“Dying bullish euphoria” is a stock timing strategy from the MI board.
I don’t want to talk about the mechanical angle, rather, just want to report that I have noticed a chill wind blowing across investment forums that are popular with millenial age investors.
5-8 weeks ago, before Nvidia peaked, everything was very euphoric and everyone was chatty, boasting etc.
It started to go quiet about 3 weeks ago, and now comments are reappearing, but rather bearish.
No one is boasting about ‘gains’, no one is talking about bets they’ve made.
Just a few people reporting in crippling losses from options, and fears for the monthly options they still have in play, hoping the drop will quickly reverse.
Interestingly, no one is boasting about gains from buying put options.
“Bull-markets are born on pessimism, grow on skepticism, mature on optimism and die on euphoria.” - John Templeton
There is no such thing as sidelines. When a stock is bought, someone else sold it. And vice versa. They exchange ownership of assets, they swap places.
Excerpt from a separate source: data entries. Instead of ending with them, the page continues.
(* ===== verification/Kbd.v ===== *)
(** * Keyboard input: [src/src/drivers/tty/kbd.c] and [tty_read] of [tty.c]

    The modifier state machine of the keyboard interrupt and the ring buffer
    between the interrupt handler and [tty_read]. *)
From S2P Require Import Prelude Keymap Tty.

(** ** Data *)

(** The static variables of [kbd.c]; [shift], [alt], [altgr], [ctrl] and
    [escape] are used as truth values. *)
Record kbd := Kbd {
  key_state : Z; shift : bool; alt : bool; altgr : bool; ctrl : bool; escape : bool }.

Definition kbd_init : kbd := Kbd 0 false false false false false.

(** ** Definitions *)

Definition create_key_state (k : kbd) : kbd :=
  let s := 0 in
  let s := if shift k then 1 else s in
  let s := if alt k then s + 2 else s in
  let s := if altgr k then 3 else s in
  let s := if ctrl k then 5 else s in
  Kbd s (shift k) (alt k) (altgr k) (ctrl k) (escape k).

(** The console switching keys. *)
Definition af_keys : list Z := [AF1; AF2; AF3; AF4; AF5; AF6; AF7; AF8; AF9; AF10; AF11; AF12].

(** [handle_key]: the keyboard state, the scan code and key it leaves, and the
    console it switches to. *)
Record key_result := KeyResult {
  kr_kbd : kbd; kr_scan : Z; kr_key : Z; kr_switch : option Z }.

Definition handle_key (keymap : list Z) (k : kbd) (scan_code : Z) (up : bool) : option key_result :=
  key ← keymap_lookup keymap scan_code (key_state k);
  let '(k, scan_code) :=
    if escape k
    then (Kbd (key_state k) (shift k) (alt k) (if key =? ALT then negb up else altgr k) (ctrl k) false,
          Z.lor scan_code KEYUP)
    else (k, scan_code) in
  let k := if scan_code =? 0xE0
           then Kbd (key_state k) (shift k) (alt k) (altgr k) (ctrl k) true else k in
  let '(k, scan_code, sw) :=
    if key =? SHIFT then
      (create_key_state (Kbd (key_state k) (negb up) (alt k) (altgr k) (ctrl k) (escape k)), scan_code, None)
    else if key =? CTRL then
      (create_key_state (Kbd (key_state k) (shift k) (alt k) (altgr k) (negb up) (escape k)), scan_code, None)
    else if key =? ALT then
      (create_key_state (Kbd (key_state k) (shift k) (negb up) (altgr k) (ctrl k) (escape k)), scan_code, None)
    else if key =? CALOCK then
      (create_key_state (Kbd (key_state k) (negb (shift k)) (alt k) (altgr k) (ctrl k) (escape k)), scan_code, None)
    else if key =? kC 67 then (k, scan_code, None)
    else if bool_decide (key ∈ af_keys) then
      (k, Z.lor scan_code KEYUP,
       if negb (test scan_code KEYUP) then Some (Z.ldiff key ALT - 0x10) else None)
    else (k, scan_code, None) in
  let scan_code := if test key 0xFF00 then Z.lor scan_code KEYUP else scan_code in
  Some (KeyResult k scan_code key sw).

(** Storing a key in the ring buffer: on overflow the oldest key is lost. *)
Definition input_put (t : tty) (input : Z) : option tty :=
  buf ← aset (input_buffer t) (in_e t) input;
  let e := u16 (in_e t + 1) in
  let e := if e =? TTY_INBUF_LEN then 0 else e in
  let s := if e =? in_s t then
             let s := u16 (in_s t + 1) in if s =? TTY_INBUF_LEN then 0 else s
           else in_s t in
  Some (set_in s e buf t).

(** One key out of the ring buffer, as [tty_read] takes it; [None] inside when
    there is none. *)
Definition input_get (t : tty) : option (option (Z * tty)) :=
  if in_e t =? in_s t then Some None
  else
    c ← aget (input_buffer t) (in_s t);
    let s := u16 (in_s t + 1) in
    let s := if s =? TTY_INBUF_LEN then 0 else s in
    Some (Some (s8 c, set_in s (in_e t) (input_buffer t) t)).

(** [irq_tty_keyboard] on the console of the current device: [scan_code] is
    the byte read from the keyboard port. *)
Definition irq_tty_keyboard (keymap : list Z) (k : kbd) (t : tty) (scan_code : Z)
  : option (kbd * tty * option Z) :=
  r ← handle_key keymap k scan_code (test scan_code KEYUP);
  if escape (kr_kbd r) then Some (kr_kbd r, t, kr_switch r)
  else if negb (test (kr_scan r) KEYUP) then
    t ← input_put t (kr_key r); Some (kr_kbd r, t, kr_switch r)
  else Some (kr_kbd r, t, kr_switch r).

(** [tty_read] until [size] characters are read or the buffer is empty (where
    the code waits for the next interrupt): the characters, how many are still
    wanted, and the console.  With [echo] set every character is written to
    the console as it is taken, before [in_s] is wrapped. *)
Fixpoint tty_read (size : nat) (t : tty) : option (list Z * nat * tty) :=
  match size with
  | O => Some ([], O, t)
  | S size' =>
      if in_e t =? in_s t then Some ([], size, t)
      else
        c ← aget (input_buffer t) (in_s t);
        let t := set_in (u16 (in_s t + 1)) (in_e t) (input_buffer t) t in
        t ← (if echo t then '(t, _) ← do_tty_write t [s8 c]; Some t else Some t);
        let t := if in_s t =? TTY_INBUF_LEN then set_in 0 (in_e t) (input_buffer t) t else t in
        '(cs, remaining, t) ← tty_read size' t;
        Some (s8 c :: cs, remaining, t)
  end.

(** ** The queue a ring buffer stands for *)

Definition ring_ok (t : tty) : Prop :=
  length (input_buffer t) = 16%nat /\ 0 <= in_s t < 16 /\ 0 <= in_e t < 16.

(** The keys waiting, oldest first. *)
Definition ring_count (t : tty) : nat := Z.to_nat ((in_e t - in_s t) mod 16).
Definition queue (t : tty) : list Z :=
  (fun k => default 0 (input_buffer t !! Z.to_nat ((in_s t + Z.of_nat k) mod 16))) <$> seq 0 (ring_count t).

(** ** Lemmas *)

Lemma queue_length t : length (queue t) = ring_count t.
Proof. unfold queue. by rewrite length_fmap, length_seq. Qed.

Lemma ring_count_bound t : (ring_count t < 16)%nat.
Proof. unfold ring_count. lia. Qed.

Lemma queue_lookup t k :
  (k < ring_count t)%nat ->
  queue t !! k = Some (default 0 (input_buffer t !! Z.to_nat ((in_s t + Z.of_nat k) mod 16))).
Proof. intros H. unfold queue. rewrite list_lookup_fmap, lookup_seq_lt by done. done. Qed.

(** Two queues are equal when their cells are. *)
Lemma queue_ext t l :
  length l = ring_count t ->
  (forall k, (k < ring_count t)%nat ->
     l !! k = Some (default 0 (input_buffer t !! Z.to_nat ((in_s t + Z.of_nat k) mod 16)))) ->
  queue t = l.
Proof.
  intros Hl H. apply list_eq. intros i.
  destruct (decide (i < ring_count t)%nat) as [Hi|Hi].
  - by rewrite queue_lookup, H by done.
  - rewrite !lookup_ge_None_2; [done|lia|rewrite queue_length; lia].
Qed.

(** The index arithmetic of [input_put]: [i] is [in_e], [o] is [in_s]. *)
Definition next16 (i : Z) : Z := if i + 1 =? 16 then 0 else i + 1.
Definition put_s (i o : Z) : Z := if next16 i =? o then next16 o else o.

Lemma next16_mod i : 0 <= i < 16 -> next16 i = (i + 1) mod 16.
Proof. unfold next16. case_cond; lia. Qed.

Definition put_check (i o k : Z) : bool :=
  let n := (i - o) mod 16 in
  let n' := (next16 i - put_s i o) mod 16 in
  Bool.eqb (next16 i =? o) (n =? 15) && (n' =? (if n =? 15 then 15 else n + 1)) &&
  ((put_s i o + (n' - 1)) mod 16 =? i) &&
  (if k + 1 <? n' then
     negb ((put_s i o + k) mod 16 =? i) &&
     ((put_s i o + k) mod 16 =? (o + (if n =? 15 then k + 1 else k)) mod 16)
   else true).

Lemma put_arith i o k : 0 <= i < 16 -> 0 <= o < 16 -> 0 <= k < 16 -> put_check i o k = true.
Proof.
  intros Hi Ho Hk. apply (forall_below_spec 16 (fun k => put_check i o k)); [|done].
  apply (forall_below_spec 16 (fun o => forall_below 16 (fun k => put_check i o k))); [|done].
  apply (forall_below_spec 16
    (fun i => forall_below 16 (fun o => forall_below 16 (fun k => put_check i o k)))); [|done].
  vm_compute. reflexivity.
Qed.

Lemma put_facts i o :
  0 <= i < 16 -> 0 <= o < 16 ->
  let n := (i - o) mod 16 in
  let n' := (next16 i - put_s i o) mod 16 in
  n' = (if n =? 15 then 15 else n + 1) /\
  (put_s i o + (n' - 1)) mod 16 = i /\
  (forall k, 0 <= k -> k + 1 < n' ->
     (put_s i o + k) mod 16 <> i /\
     (put_s i o + k) mod 16 = (o + (if n =? 15 then k + 1 else k)) mod 16).
Proof.
  intros Hi Ho n n'.
  pose proof (put_arith i o 0 Hi Ho ltac:(lia)) as H0. unfold put_check in H0.
  apply andb_prop in H0 as [[[_ H1]%andb_prop H2]%andb_prop _].
  apply Z.eqb_eq in H1. apply Z.eqb_eq in H2. split_and!; [done..|].
  intros k Hk Hkn. assert (Hn' : 0 <= n' < 16) by (apply Z.mod_pos_bound; lia).
  pose proof (put_arith i o k Hi Ho ltac:(lia)) as H. unfold put_check in H.
  apply andb_prop in H as [_ H]. fold n n' in H. replace (k + 1 <? n') with true in H by lia.
  apply andb_prop in H as [H3 H4]. split; [|by apply Z.eqb_eq].
  apply negb_true_iff, Z.eqb_neq in H3. done.
Qed.

Lemma input_put_queue t c :
  ring_ok t ->
  exists t', input_put t c = Some t' /\ ring_ok t' /\
    queue t' = (if (ring_count t =? 15)%nat then drop 1 (queue t) else queue t) ++ [c].
Proof.
  intros (Hl & Hs & He). unfold input_put, TTY_INBUF_LEN. rewrite aset_Some by lia.
  cbn [mbind option_bind]. rewrite !u16_id by lia. eexists. split; [done|].
  fold (next16 (in_e t)). fold (next16 (in_s t)). fold (put_s (in_e t) (in_s t)).
  assert (Hb : forall z, 0 <= z < 16 -> 0 <= next16 z < 16) by (unfold next16; intros; case_cond; lia).
  assert (Hps : 0 <= put_s (in_e t) (in_s t) < 16) by (unfold put_s; case_cond; auto).
  split; [unfold ring_ok; simpl; rewrite length_insert; auto|].
  destruct (put_facts (in_e t) (in_s t) He Hs) as (H1 & H2 & H3).
  set (n' := (next16 (in_e t) - put_s (in_e t) (in_s t)) mod 16) in *.
  assert (Hn : 0 <= (in_e t - in_s t) mod 16 < 16) by (apply Z.mod_pos_bound; lia).
  set (q := if (ring_count t =? 15)%nat then drop 1 (queue t) else queue t).
  assert (Hfull : (ring_count t =? 15)%nat = ((in_e t - in_s t) mod 16 =? 15)) by (unfold ring_count; lia).
  assert (Hq : Z.of_nat (length q) = n' - 1).
  { unfold q. rewrite Hfull, H1. destruct (_ =? 15) eqn:E;
      rewrite ?length_drop, queue_length; unfold ring_count; lia. }
  apply queue_ext.
  { rewrite length_app. unfold ring_count. simpl. fold n'. lia. }
  intros k Hk. unfold ring_count in Hk. simpl in Hk |- *. fold n' in Hk.
  destruct (decide (k < length q)%nat) as [Hlt|Hge].
  - destruct (H3 (Z.of_nat k)) as [H4 H5]; [lia..|].
    rewrite lookup_app_l by done. rewrite list_lookup_insert_ne by lia. rewrite H5. unfold q.
    rewrite Hfull in *. destruct (_ =? 15) eqn:E.
    + rewrite lookup_drop, queue_lookup by (unfold ring_count; lia). do 3 f_equal. lia.
    + rewrite queue_lookup by (unfold ring_count; lia). done.
  - assert (k = length q) as -> by lia. rewrite lookup_app_r, Nat.sub_diag by lia. simpl.
    rewrite Hq, H2. by rewrite list_lookup_insert_eq by lia.
Qed.

Lemma input_get_queue t k q :
  ring_ok t -> queue t = k :: q ->
  exists t', input_get t = Some (Some (s8 k, t')) /\ ring_ok t' /\ queue t' = q.
Proof.
  intros (Hl & Hs & He) Hq. pose proof (f_equal length Hq) as Hlen.
  rewrite queue_length in Hlen. simpl in Hlen.
  assert (Hk : queue t !! 0%nat = Some k) by (by rewrite Hq).
  rewrite queue_lookup in Hk by lia. unfold ring_count in Hlen.
  unfold input_get, TTY_INBUF_LEN. zcond.
  destruct (aget_Some (input_buffer t) (in_s t)) as [x Hx]; [lia|]. rewrite Hx.
  apply aget_inv in Hx as [_ Hx]. cbn [mbind option_bind].
  replace (Z.to_nat ((in_s t + Z.of_nat 0) mod 16)) with (Z.to_nat (in_s t)) in Hk by lia.
  rewrite Hx in Hk. simpl in Hk. injection Hk as ->. rewrite u16_id by lia.
  eexists. split; [done|]. fold (next16 (in_s t)). rewrite next16_mod by done.
  split; [unfold ring_ok; simpl; lia|].
  apply queue_ext; unfold ring_count; simpl; [lia|].
  intros i Hi. assert (Hn : queue t !! S i = q !! i) by (by rewrite Hq).
  rewrite <- Hn, queue_lookup by (unfold ring_count; lia). do 3 f_equal. lia.
Qed.

(** ** Properties *)

(** C13: the ring buffer is a queue of at most 15 keys: storing appends a key,
    after dropping the oldest one when 15 are waiting, and taking returns the
    oldest one. *)
Theorem input_ring_is_queue t c :
  ring_ok t ->
  (exists t', input_put t c = Some t' /\ ring_ok t' /\
     queue t' = (if (ring_count t =? 15)%nat then drop 1 (queue t) else queue t) ++ [c]) /\
  (queue t = [] -> input_get t = Some None) /\
  (forall k q, queue t = k :: q ->
     exists t', input_get t = Some (Some (s8 k, t')) /\ ring_ok t' /\ queue t' = q).
Proof.
  intros Hok. split_and!.
  - by apply input_put_queue.
  - intros Hq. unfold input_get. apply (f_equal length) in Hq. rewrite queue_length in Hq.
    destruct Hok as (_ & Hs & He). unfold ring_count in Hq. simpl in Hq. by zcond.
  - intros k q. by apply input_get_queue.
Qed.

Definition ring_sample : tty := set_in 14 1 (Z.of_nat <$> seq 100 16) tty_sample.

Lemma input_ring_is_queue_witness :
  queue ring_sample = [114; 115; 100] /\
  (exists t', input_put ring_sample 7 = Some t' /\ queue t' = [114; 115; 100; 7]).
Proof.
  split; [vm_compute; reflexivity|].
  destruct (input_ring_is_queue ring_sample 7) as ((t' & H1 & _ & H2) & _).
  - vm_compute. repeat split; congruence.
  - exists t'. split; [exact H1|]. rewrite H2. vm_compute. reflexivity.
Defined.

(** The modifier states the handler can be in. *)
Definition kbd_ok (k : kbd) : Prop := key_state k ∈ [0; 1; 2; 3; 5].

Lemma create_key_state_ok k : kbd_ok (create_key_state k).
Proof. destruct k as [s [] [] [] [] e]; unfold kbd_ok; simpl; set_solver. Qed.

(** A key event never leaves the keymap and keeps the modifier state among
    0, 1, 2, 3 and 5: the fourth column of the table ("Alt+Shift") is never
    used, Alt and Shift together select the AltGr column. *)
Theorem handle_key_states k scan up :
  kbd_ok k -> 0 <= scan < 256 ->
  (exists r, handle_key german_keymap k scan up = Some r /\ kbd_ok (kr_kbd r) /\
             key_state (kr_kbd r) <> 4) /\
  key_state (create_key_state (Kbd 0 true true false false false)) = 3.
Proof.
  intros Hk Hs. split; [|done].
  assert (Hst : 0 <= key_state k <= 5).
  { unfold kbd_ok in Hk. rewrite !elem_of_cons, elem_of_nil in Hk. lia. }
  assert (Hne : forall k, kbd_ok k -> key_state k <> 4).
  { unfold kbd_ok. intros k' H. rewrite !elem_of_cons, elem_of_nil in H. lia. }
  unfold handle_key, keymap_lookup.
  assert (Hland : 0 <= Z.land scan 0x7F < 128).
  { change 0x7F with (Z.ones 7). rewrite Z.land_ones by lia. simpl. lia. }
  destruct (aget_Some german_keymap (Z.land scan 0x7F * KEYMAP_STATES + key_state k)) as [key ->].
  { rewrite german_keymap_length. unfold KEYMAP_STATES. lia. }
  cbn [mbind option_bind].
  destruct (escape k); cbv zeta; repeat case_cond; (eexists; split; [done|]);
    cbn [kr_kbd]; (split; [|apply Hne]); first [apply create_key_state_ok | exact Hk].
Qed.

Lemma handle_key_states_witness :
  exists r, handle_key german_keymap kbd_init 30 false = Some r /\ kr_key r = 97.
Proof.
  destruct (handle_key_states kbd_init 30 false) as ((r & H & _) & _);
    [unfold kbd_ok; simpl; set_solver|lia|].
  exists r. split; [exact H|]. vm_compute in H. injection H as <-. reflexivity.
Defined.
All that happens when prices change, is that the rate of exchange between different assets (including cash) is changed.
Significant short term market health/breadth indicators are all bearish. Several intermediate term signals have been turned bearish by the last week’s action. Including the major asset classes (GTAA) - only Global High Yield and US Large Caps remain above their 8m Moving averages, and Cash is the #2 asset behind US Large Caps.
Tough August and September. Which increases the chance that after the upcoming week the markets will turn around and have another small rally for October, if nothing else for seasonality.
Bullish euphoria is dying, but “e’s not dead, 'e’s restin. Lovely plumage…”
What he meant was the figure was always the same regardless of a market fluctuation. That is not true in a bull market. That is not true in a bear market. The money supply is the issue. It is drying up like it did after Y2K.
It is true that the sum of cash that is in existence/use changes over time.
But this isn’t generally because of people swapping ownership of shares from one person to another.
Every trade has a buyer and a seller, and they swap places.
Varying amounts of people may go and sit on the sidelines, depending on whether small retail or large institutional investors are mostly holding stocks, but the stocks and the cash just change owners.
For the most part that is very true. Right now that is not true. The FED is out to dump asset values. The wealth effect has to be brought down to reflect an emerging factory buildout prior to the production increasing. The FED is targeting inflation that is unrelated to production yet to happen.
The FED, inexplicably capitalised, is not famous for its holdings of stocks.
Do you agree that individual trades between market participants do not result in cash ‘moving to the sidelines’? because the amount sold and bought is exactly equal?
Of course, but neither of us believes that buying a property of any sort is a static in-time proposition. My ideas on the money supply come into play as time marches forward.
There’s no such thing as money ‘in’ the stockmarket. The whole point of owning stocks is that you don’t have the money - it’s gone - to the guy that sold you the stocks.
The FED usually prints more. That is why this market will fall further. We got to a certain place and now the FED is mopping up the loose monetary policies.
I could care less about a snapshot in time, which ends up being Luxmmain’s point.